I will further mention only a dinner given by American residents in Rome on Washington's birthday, at which I was present. Mrs. Ann S. Stephens, the well-known writer, was also one of the guests. She had composed for the occasion a poem, of which I recall the opening line,—

We are met in the clime where the wild flowers abound,

and the closing ones,—

To the halo that circles our Washington's head
Let us pour a libation the gods never knew.

Among many toasts, my sister Annie proposed this one, ‘Washington's clay in Crawford's hand,’ which was appropriate, as Thomas Crawford was known at the time to be engaged in modeling the equestrian statue of Washington which crowns his Richmond monument.

My Roman holiday came to an end in the summer of the year 1851, and my return to my home and friends became imperative. As the time of my departure approached, I felt how deeply the subtle fascination of Roman life had entered into my very being. Pain, amounting almost to anguish, [204] seized me at the thought that I might never again behold those ancient monuments, those stately churches, or take part in the society which had charmed me principally through its unlikeness to any that I had known elsewhere.
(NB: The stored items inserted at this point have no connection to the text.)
Lemma scan_string_length n : ∀ s v r, scan_string n s = Some (v, r) → (String.length r < String.length s)%nat.
Proof.
  induction n as [|n IH]; intros s v r; [done|]. cbn [scan_string].
  assert (∀ out rest, ('(v, r) ← scan_string n rest; Some ((out +:+ v)%string, r)) = Some (v, r) →
    (String.length rest < String.length s)%nat → (String.length r < String.length s)%nat) as He.
  { intros out rest. destruct (scan_string n rest) as [[v' r']|] eqn:E; [|done]. intros [= _ <-] ?.
    apply IH in E. lia. }
  destruct s as [|c s']; [done|].
  destruct (is_byte 34 c); [intros [= _ <-]; simpl; lia|].
  destruct (is_byte 92 c).
  - destruct s' as [|e rest]; [done|].
    assert (String.length rest < String.length (String c (String e rest)))%nat as Hlt by (simpl; lia).
    destruct (_ || _); [eauto|]. destruct (is_byte 98 e); [eauto|]. destruct (is_byte 102 e); [eauto|].
    destruct (is_byte 110 e); [eauto|]. destruct (is_byte 114 e); [eauto|]. destruct (is_byte 116 e); [eauto|].
    destruct (is_byte 117 e); [|done].
    destruct (scan_u4 rest) as [[x rest']|] eqn:E4; [|done]. cbn [mbind option_bind]. apply scan_u4_length in E4.
    assert (String.length rest' < String.length (String c (String e rest)))%nat as Hlt' by (simpl; lia).
    destruct (_ && _); [|intros Hx; by apply (He _ _ Hx)]. destruct rest' as [|b [|u rest2]]; [intros Hx; by apply (He _ _ Hx)..|].
    destruct (_ && _); [|intros Hx; by apply (He _ _ Hx)]. destruct (scan_u4 rest2) as [[r2 rest3]|] eqn:E5; [|done].
    apply scan_u4_length in E5. destruct (_ && _); [|intros Hx; by apply (He _ _ Hx)].
    intros Hx. eapply He; [exact Hx|]. simpl in *. lia.
  - destruct (code c <? 32); [done|]. destruct (code c <? 128); [intros Hx; eapply He; [exact Hx|simpl; lia]|].
    destruct (utf8_size _) as [k|] eqn:Eu; intros Hx; (eapply He; [exact Hx|]); [|simpl; lia].
    apply utf8_size_pos in Eu. pose proof (substring_rest_length k (String c s')). cbn [String.length] in *. lia.
Qed.
Lemma pods_kept_PatchNodeMultiNetwork node : pods_kept (PatchNodeMultiNetwork node).
Proof.
  unfold PatchNodeMultiNetwork. apply pods_kept_bind.
  - case_bool_decide; [apply pods_kept_ret|]. apply pods_kept_bind; [apply pods_kept_try; intros w; by apply cw_patch_other|].
    intros []; auto with ipam.
  - intros _. apply pods_kept_bind; [apply pods_kept_try; intros w; by apply cw_patch_other|]. intros []; auto with ipam.
Qed.

(** ** The CIDR write *)
Definition writes (name : string) (w w' : W) : Prop :=
  pods w' = pods w ∨ ∃ l, cidrs_wf l ∧ pods w' = <[ name := l ]> (pods w).

Lemma PatchNodeCIDRs_writes name cidrs w : cidrs ≠ [] →
  let '(r, w') := PatchNodeCIDRs name cidrs w in
  match r with
  | Ret _ => pods w' = <[ name := cidrs ]> (pods w)
  | Err _ | Panic => pods w' = pods w ∨ pods w' = <[ name := cidrs ]> (pods w)
  end.
Proof.
  unfold PatchNodeCIDRs. destruct cidrs as [|c l]; [done|]. intros _. rewrite io_bind_eq. unfold try.
  pose proof (cw_patch name c (c :: l) w) as Hp. by destruct (Nodes_Patch _ _ w) as [[]].
Qed.

(** [updateNodeCIDR] writes the node's CIDRs when its spec changed. *)
Lemma updateNodeCIDR_pods node old w : PodCIDRs (Spec node) ≠ [] →
  let '(r, w') := updateNodeCIDR node old w in
  (r = Ret tt → if bool_decide (Spec node = Spec old) then pods w' = pods w
                else pods w' = <[ node_Name node := PodCIDRs (Spec node) ]> (pods w)) ∧
  (pods w' = pods w ∨ pods w' = <[ node_Name node := PodCIDRs (Spec node) ]> (pods w)).
Proof.
  intros Hne. unfold updateNodeCIDR. rewrite io_bind_eq.
  set (rest := (if bool_decide (Conditions (Status node) = Conditions (Status old)) then mret tt else _) : io W unit).
  assert (pods_kept rest) as Hrest.
  { subst rest. case_bool_decide; [apply pods_kept_ret|].
    destruct (GetNodeCondition _ _) as [? [c|]]; [apply pods_kept_SetNodeCondition|apply pods_kept_fail]. }
  case_bool_decide.
  - pose proof (Hrest w) as Hw. simpl. destruct (rest w). simpl in Hw. auto.
  - rewrite io_bind_eq. unfold try.
    pose proof (PatchNodeCIDRs_writes (node_Name node) (PodCIDRs (Spec node)) w Hne) as Hp.
    destruct (PatchNodeCIDRs _ _ w) as [[[]|e|] w1].
    + pose proof (Hrest w1) as Hw. simpl. destruct (rest w1). simpl in Hw. rewrite Hw. auto.
    + pose proof (pods_kept_event node "CIDRAssignmentFailed" w1) as He. rewrite io_bind_eq.
      destruct (RecordNodeStatusChange _ _ w1) as [[]]; simpl in *; rewrite He; (split; [done|exact Hp]).
    + done.
Qed.

(** What [updateNodePodCIDRWithCidrStrings] may store, and what a success means. *)
Lemma updateNodePodCIDR_pods old node cs w :
  let '(r, w') := updateNodePodCIDRWithCidrStrings old node cs w in
  (is_ret r = true → cs ≠ [] ∧
     (pods w' = pods w ∧ Spec old = set_PodCIDRs (take 2 cs) (Spec node) ∨
      pods w' = <[ node_Name node := take 2 cs ]> (pods w))) ∧
  writes (node_Name node) w w'.
Proof.
  unfold updateNodePodCIDRWithCidrStrings. case_bool_decide as Hcs.
  { rewrite io_bind_eq. pose proof (pods_kept_event node "CIDRNotAvailable" w) as He.
    destruct (RecordNodeStatusChange _ _ w) as [[]]; simpl in *; split; try done; by left. }
  rewrite io_bind_eq. unfold try, lift. destruct (ParseCIDRs (take 2 cs)) as [cidrs|e|] eqn:Ep.
  2: { simpl. split; [done|by left]. }
  2: { simpl. split; [done|by left]. }
  cbv beta iota. destruct (_ && _) eqn:Ed; [simpl; split; [done|by left]|].
  rewrite io_bind_eq. set (n := set_Spec (set_PodCIDRs (take 2 cs)) node).
  assert (take 2 cs ≠ []) as Hne by (by destruct cs).
  pose proof (updateNodeCIDR_pods n old w Hne) as Hu.
  assert (cidrs_wf (take 2 cs)) as Hwf.
  { exists cidrs. split; [done|]. assert (length cidrs = length (take 2 cs)) as Hl.
    { clear -Ep. revert cidrs Ep. generalize (take 2 cs) as l. induction l as [|s l IH]; intros cidrs; simpl; [by intros [= <-]|].
      destruct (ParseCIDRSloppy s); [|done..]. destruct (ParseCIDRs l) as [x| |]; [|done..]. intros [= <-]. simpl. by rewrite IH. }
    destruct cs as [|a [|b cs]]; [done|by left|right]. split; [done|]. simpl in Hl. rewrite Hl in Ed. simpl in Ed. propify.
    destruct (IsDualStackCIDRs _) as [[]| |]; done. }
  destruct (updateNodeCIDR n old w) as [[[]|e|] w1]; destruct Hu as [Hok Hw]; simpl in *.
  - specialize (Hok eq_refl). split.
    + intros _. split; [done|]. revert Hok. case_bool_decide as Es; intros Hok; [left; by rewrite <- Es|by right].
    + destruct Hw as [Hw|Hw]; [by left|right; by exists (take 2 cs)].
  - split; [done|]. destruct Hw as [Hw|Hw]; [by left|right; by exists (take 2 cs)].
  - split; [done|]. destruct Hw as [Hw|Hw]; [by left|right; by exists (take 2 cs)].
Qed.
(** ** One node *)

(** The rest of the allocator's state: processing a node never touches the
    queue or the drop counter. *)
Definition same_queue (ca ca' : cloudCIDRAllocator) : Prop :=
  ca_queue ca' = ca_queue ca ∧ stackType ca' = stackType ca ∧ ca_dropped ca' = ca_dropped ca.

Abbreviation M := (io (cloudCIDRAllocator * W)).

(** A step that leaves both the queue and the pod CIDRs alone. *)
Definition quiet {A} (m : M A) : Prop := ∀ ca w, same_queue ca (m (ca, w)).2.1 ∧ pods (m (ca, w)).2.2 = pods w.

Lemma quiet_on_snd {A} (m : io W A) : pods_kept m → quiet (on_snd m).
Proof. intros Hm ca w. unfold on_snd. simpl. specialize (Hm w). by destruct (m w). Qed.
Lemma multi_quiet_try {A} (m : M A) : quiet m → quiet (try m).
Proof. intros Hm ca w. unfold try. specialize (Hm ca w). by destruct (m (ca, w)) as [[]]. Qed.
Lemma multi_quiet_bind {A B} (m : M A) (f : A → M B) : quiet m → (∀ a, quiet (f a)) → quiet (m ≫= f).
Proof.
  intros Hm Hf ca w. rewrite io_bind_eq. specialize (Hm ca w). destruct (m (ca, w)) as [[a| |] [ca1 w1]]; simpl in *; [|done..].
  destruct Hm as [(A1 & A2 & A3) Hp], (Hf a ca1 w1) as [(B1 & B2 & B3) Hp']. unfold same_queue.
  rewrite Hp', Hp, B1, B2, B3. done.
Qed.

Lemma quiet_updateMultiNetwork old node : quiet (updateMultiNetwork old node).
Proof.
  unfold updateMultiNetwork. case_bool_decide; [done|]. apply multi_quiet_bind.
  - apply multi_quiet_try, quiet_on_snd, pods_kept_PatchNodeMultiNetwork.
  - intros [e|_]; [apply multi_quiet_bind; [apply quiet_on_snd, pods_kept_event|done]|].
    by destruct (Annotations node !! _).
Qed.

Lemma nodeCIDRs_node st node nics w cs n w' : nodeCIDRs st node nics w = (Ret (cs, n), w') →
  node_Name n = node_Name node ∧ Spec n = Spec node.
Proof.
  unfold nodeCIDRs. destruct (singleNic nics) as [nic|].
  { rewrite io_bind_eq. unfold lift. destruct (stackCIDRs st nic); by intros [=]; subst. }
  destruct (getNodeDefaultLabels node) as [[labels ds] dr]. rewrite io_bind_eq. unfold try.
  destruct (performMultiNetworkCIDRAllocation node nics labels w) as [[[cs0 n0]| |] w0] eqn:Ep; [| |done].
  - rewrite io_bind_eq. unfold lift. destruct (if labels then _ else _); [|done..]. intros [= _ <- _].
    apply perform_node in Ep. done.
  - rewrite io_bind_eq. by destruct (RecordNodeStatusChange _ _ w0) as [[]].
Qed.
(** From the chosen CIDRs on: store them, then the annotations. *)
Definition storeCIDRs (old : Node) (cn : list string * Node) : M unit :=
  node ← on_snd (updateNodePodCIDRWithCidrStrings old cn.2 cn.1); updateMultiNetwork old node.

Lemma storeCIDRs_effect old cs node ca w :
  let '(r, (ca', w')) := storeCIDRs old (cs, node) (ca, w) in
  same_queue ca ca' ∧ writes (node_Name node) w w' ∧
  (is_ret r = true → pods w' = pods w ∧ Spec old = set_PodCIDRs (take 2 cs) (Spec node) ∨
                     pods w' = <[ node_Name node := take 2 cs ]> (pods w)).
Proof.
  unfold storeCIDRs. rewrite io_bind_eq. unfold on_snd at 1. cbn [fst snd].
  pose proof (updateNodePodCIDR_pods old node cs w) as Hu.
  destruct (updateNodePodCIDRWithCidrStrings old node cs w) as [[n|e|] w1]; destruct Hu as [Hok Hw]; [|done..].
  pose proof (quiet_updateMultiNetwork old n ca w1) as [Hq Hp].
  destruct (updateMultiNetwork old n (ca, w1)) as [r [ca2 w2]]. simpl in *.
  split; [done|]. unfold writes. rewrite Hp. split; [done|]. intros _. by apply Hok.
Qed.

Lemma set_names now old : node_Name (setNetworkCondition now old) = node_Name old ∧ Spec (setNetworkCondition now old) = Spec old.
Proof. done. Qed.

Lemma updateCIDRAllocation_effect name ca w :
  let '(r, (ca', w')) := updateCIDRAllocation name (ca, w) in same_queue ca ca' ∧ writes name w w'.
Proof.
  unfold updateCIDRAllocation. rewrite io_bind_eq. unfold try at 1, on_snd at 1. cbn [fst snd].
  pose proof (cw_lister_get name w) as Hl. pose proof (cw_lister_name name w) as Hn.
  destruct (NodeLister_Get name w) as [[old|e|] w1]; simpl in Hl, Hn; cbv beta iota.
  2: { destruct (IsNotFound e); simpl; (split; [done|by left]). }
  2: { split; [done|by left]. }
  specialize (Hn old eq_refl). case_bool_decide; [split; [done|by left]|].
  rewrite io_bind_eq. unfold try at 1, on_snd at 1. cbn [fst snd].
  pose proof (pods_kept_instance (ProviderID (Spec old)) w1) as Hi.
  destruct (InstanceByProviderID _ w1) as [[inst|e|] w2]; simpl in Hi; cbv beta iota; [| |split; [done|by left; congruence]].
  2: { rewrite io_bind_eq. unfold on_snd at 1. cbn [fst snd]. pose proof (pods_kept_event old "CIDRNotAvailable" w2) as He.
       destruct (RecordNodeStatusChange _ _ w2) as [[]]; simpl in *; (split; [done|left; congruence]). }
  destruct (noRanges _).
  { rewrite io_bind_eq. unfold on_snd at 1. cbn [fst snd]. pose proof (pods_kept_event old "CIDRNotAvailable" w2) as He.
    destruct (RecordNodeStatusChange _ _ w2) as [[]]; simpl in *; (split; [done|left; congruence]). }
  rewrite io_bind_eq. unfold on_snd at 1. cbn [fst snd]. pose proof (cw_clock w2) as Hc.
  destruct (Clock_Now w2) as [[now|e|] w3]; simpl in Hc; [|split; [done|left; congruence]..].
  rewrite io_bind_eq. cbv beta iota. rewrite io_bind_eq. unfold on_snd at 1. cbn [fst snd].
  pose proof (pods_kept_nodeCIDRs (stackType ca) (setNetworkCondition now old) (NetworkInterfaces inst) w3) as Hk.
  destruct (nodeCIDRs _ _ _ w3) as [[[cs n]|e|] w4] eqn:En; simpl in Hk; cbv beta iota; [|split; [done|left; congruence]..].
  apply nodeCIDRs_node in En as [En _]. simpl in En.
  pose proof (storeCIDRs_effect old cs n ca w4) as Hs. unfold storeCIDRs in Hs. cbn [fst snd] in Hs.
  destruct ((on_snd (updateNodePodCIDRWithCidrStrings old n cs) ≫= _) (ca, w4)) as [r [ca' w']]. destruct Hs as (Hq & Hw & _). split; [done|].
  rewrite <- Hn, <- En. unfold writes in *. by rewrite Hk, Hc, Hi, Hl in Hw.
Qed.
Lemma singleNic_ranges nics nic : singleNic nics = Some nic → nics = [nic] ∧ noRanges nics = false.
Proof.
  destruct nics as [|x [|]]; try done. simpl. destruct (_ || _) eqn:E; [|done]. intros [= ->]. split; [done|].
  apply orb_true_iff in E as [E|E]; apply andb_false_iff; [left|right]; apply bool_decide_eq_false_2.
  - intros Hn. by rewrite Hn in E.
  - propify. intros Hn. rewrite Hn in E. by destruct E.
Qed.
I have indeed seen Rome and its wonders more than once since that time, but never as I saw them then.

I made the homeward voyage with my sister Annie and her husband in an old-fashioned Havre packet. We were a month at sea, and after the first days of discomfort I managed to fill the hours of the long summer days with systematic occupation. In the mornings I perused Swedenborg's ‘Divine Love and Wisdom.’ In the afternoon I read, for the first and only time, Eugene Sue's ‘Mysteres de Paris,’ which the ship's surgeon borrowed for me from a steerage passenger. In the evening we played whist; and when others had retired for the night, I often sat alone in the cabin, meditating upon the events and lessons of the last six months. These lucubrations took form in a number of poems, which were written with no thought of publication, but which saw the light a year or two later.